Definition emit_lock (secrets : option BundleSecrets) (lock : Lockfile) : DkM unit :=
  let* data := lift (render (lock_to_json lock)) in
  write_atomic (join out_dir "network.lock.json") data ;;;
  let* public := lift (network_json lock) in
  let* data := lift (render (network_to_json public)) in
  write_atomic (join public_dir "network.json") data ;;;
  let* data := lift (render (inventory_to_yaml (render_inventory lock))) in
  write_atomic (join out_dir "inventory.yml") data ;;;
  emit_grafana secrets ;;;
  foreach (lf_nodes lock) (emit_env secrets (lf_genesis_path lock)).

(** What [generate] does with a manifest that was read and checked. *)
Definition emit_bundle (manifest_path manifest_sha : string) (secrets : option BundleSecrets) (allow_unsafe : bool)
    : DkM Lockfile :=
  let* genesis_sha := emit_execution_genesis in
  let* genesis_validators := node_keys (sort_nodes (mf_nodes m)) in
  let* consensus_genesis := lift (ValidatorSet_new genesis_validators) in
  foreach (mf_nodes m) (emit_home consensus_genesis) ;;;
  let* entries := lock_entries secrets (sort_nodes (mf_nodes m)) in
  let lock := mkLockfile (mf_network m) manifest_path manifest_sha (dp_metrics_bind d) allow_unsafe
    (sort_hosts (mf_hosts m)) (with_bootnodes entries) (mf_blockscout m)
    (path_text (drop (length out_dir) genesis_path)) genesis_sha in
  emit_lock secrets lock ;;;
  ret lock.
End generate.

* * *

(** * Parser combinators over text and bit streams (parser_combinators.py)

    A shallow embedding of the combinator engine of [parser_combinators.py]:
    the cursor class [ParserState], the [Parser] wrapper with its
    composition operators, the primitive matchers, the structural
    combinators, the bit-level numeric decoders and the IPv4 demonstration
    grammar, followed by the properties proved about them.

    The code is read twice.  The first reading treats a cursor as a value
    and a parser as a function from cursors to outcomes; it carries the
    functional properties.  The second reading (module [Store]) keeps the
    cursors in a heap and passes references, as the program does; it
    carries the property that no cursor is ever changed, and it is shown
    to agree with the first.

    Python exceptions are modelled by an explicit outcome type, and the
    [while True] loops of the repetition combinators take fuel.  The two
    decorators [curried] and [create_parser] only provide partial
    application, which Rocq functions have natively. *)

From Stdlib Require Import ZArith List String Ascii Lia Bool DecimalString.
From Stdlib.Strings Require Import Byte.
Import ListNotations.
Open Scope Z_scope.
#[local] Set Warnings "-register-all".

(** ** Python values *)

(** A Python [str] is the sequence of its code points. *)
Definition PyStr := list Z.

§ **INSTRUCTIONS FOR THE TASK**:
Pull out all lines in the data above that include "does".

§ **EXPECTED ANSWER**:
(** What [generate] does with a manifest that was read and checked. *)
    cursors in a heap and passes references, as the program does; it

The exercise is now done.